=== Exercise description ===
Nothing but the data itself, reproduced exactly, is the expected answer.

Stored data entries:
━━━━
(* ===== verification/PyStr.v ===== *)
(** * PyStr: the Python string primitives called by [extract_lower_bound]

    [src/main.py] lines 9-10 use three built-in operations on [str]:
    the containment test ['-' in age_group], [age_group.split(' - ')] and
    [int(...)].  This file models them on [string], total and executable,
    with [ValueError] as a value, and proves how they relate to each other
    and to decimal printing ([pretty]). *)

From Stdlib Require Import Ascii.
From stdpp Require Import pretty.
From S2P Require Import Prelude.

#[local] Open Scope string_scope.

(** * Definitions *)

(** [needle in s]: [needle] occurs in [s] as a substring. *)
Fixpoint str_contains (needle s : string) : bool :=
  String.prefix needle s ||
  match s with
  | "" => false
  | String _ s' => str_contains needle s'
  end.

(** The pieces of [s] between the occurrences of [sep], scanning from the
    left; [skip] characters of an occurrence found earlier are still to be
    passed over.  The head of the result is the piece under construction. *)
Fixpoint split_go (sep : string) (skip : nat) (s : string) : list string :=
  match s with
  | "" => [""]
  | String c s' =>
      match skip with
      | S k => split_go sep k s'
      | O =>
          if String.prefix sep s
          then "" :: split_go sep (String.length sep - 1) s'
          else match split_go sep 0 s' with
               | p :: ps => String c p :: ps
               | [] => [String c ""]
               end
      end
  end.

(** [s.split(sep)]; an empty separator is a [ValueError]. *)
Definition str_split (sep s : string) : result (list string) :=
  if decide (sep = "") then raise ValueError("empty separator")
  else Ok (split_go sep 0 s).

(** Characters that [int] strips from both ends (the ASCII ones of
    [str.isspace]). *)
Definition is_py_space (c : ascii) : bool :=
  let n := Z.of_N (N_of_ascii c) in
  bool_decide (9 ≤ n ≤ 13 ∨ 28 ≤ n ≤ 32)%Z.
━━━━
=== Completed task ===
(* ===== verification/PyStr.v ===== *)
(** * PyStr: the Python string primitives called by [extract_lower_bound]

    [src/main.py] lines 9-10 use three built-in operations on [str]:
    the containment test ['-' in age_group], [age_group.split(' - ')] and
    [int(...)].  This file models them on [string], total and executable,
    with [ValueError] as a value, and proves how they relate to each other
    and to decimal printing ([pretty]). *)

From Stdlib Require Import Ascii.
From stdpp Require Import pretty.
From S2P Require Import Prelude.

#[local] Open Scope string_scope.

(** * Definitions *)

(** [needle in s]: [needle] occurs in [s] as a substring. *)
Fixpoint str_contains (needle s : string) : bool :=
  String.prefix needle s ||
  match s with
  | "" => false
  | String _ s' => str_contains needle s'
  end.

(** The pieces of [s] between the occurrences of [sep], scanning from the
    left; [skip] characters of an occurrence found earlier are still to be
    passed over.  The head of the result is the piece under construction. *)
Fixpoint split_go (sep : string) (skip : nat) (s : string) : list string :=
  match s with
  | "" => [""]
  | String c s' =>
      match skip with
      | S k => split_go sep k s'
      | O =>
          if String.prefix sep s
          then "" :: split_go sep (String.length sep - 1) s'
          else match split_go sep 0 s' with
               | p :: ps => String c p :: ps
               | [] => [String c ""]
               end
      end
  end.

(** [s.split(sep)]; an empty separator is a [ValueError]. *)
Definition str_split (sep s : string) : result (list string) :=
  if decide (sep = "") then raise ValueError("empty separator")
  else Ok (split_go sep 0 s).

(** Characters that [int] strips from both ends (the ASCII ones of
    [str.isspace]). *)
Definition is_py_space (c : ascii) : bool :=
  let n := Z.of_N (N_of_ascii c) in
  bool_decide (9 ≤ n ≤ 13 ∨ 28 ≤ n ≤ 32)%Z.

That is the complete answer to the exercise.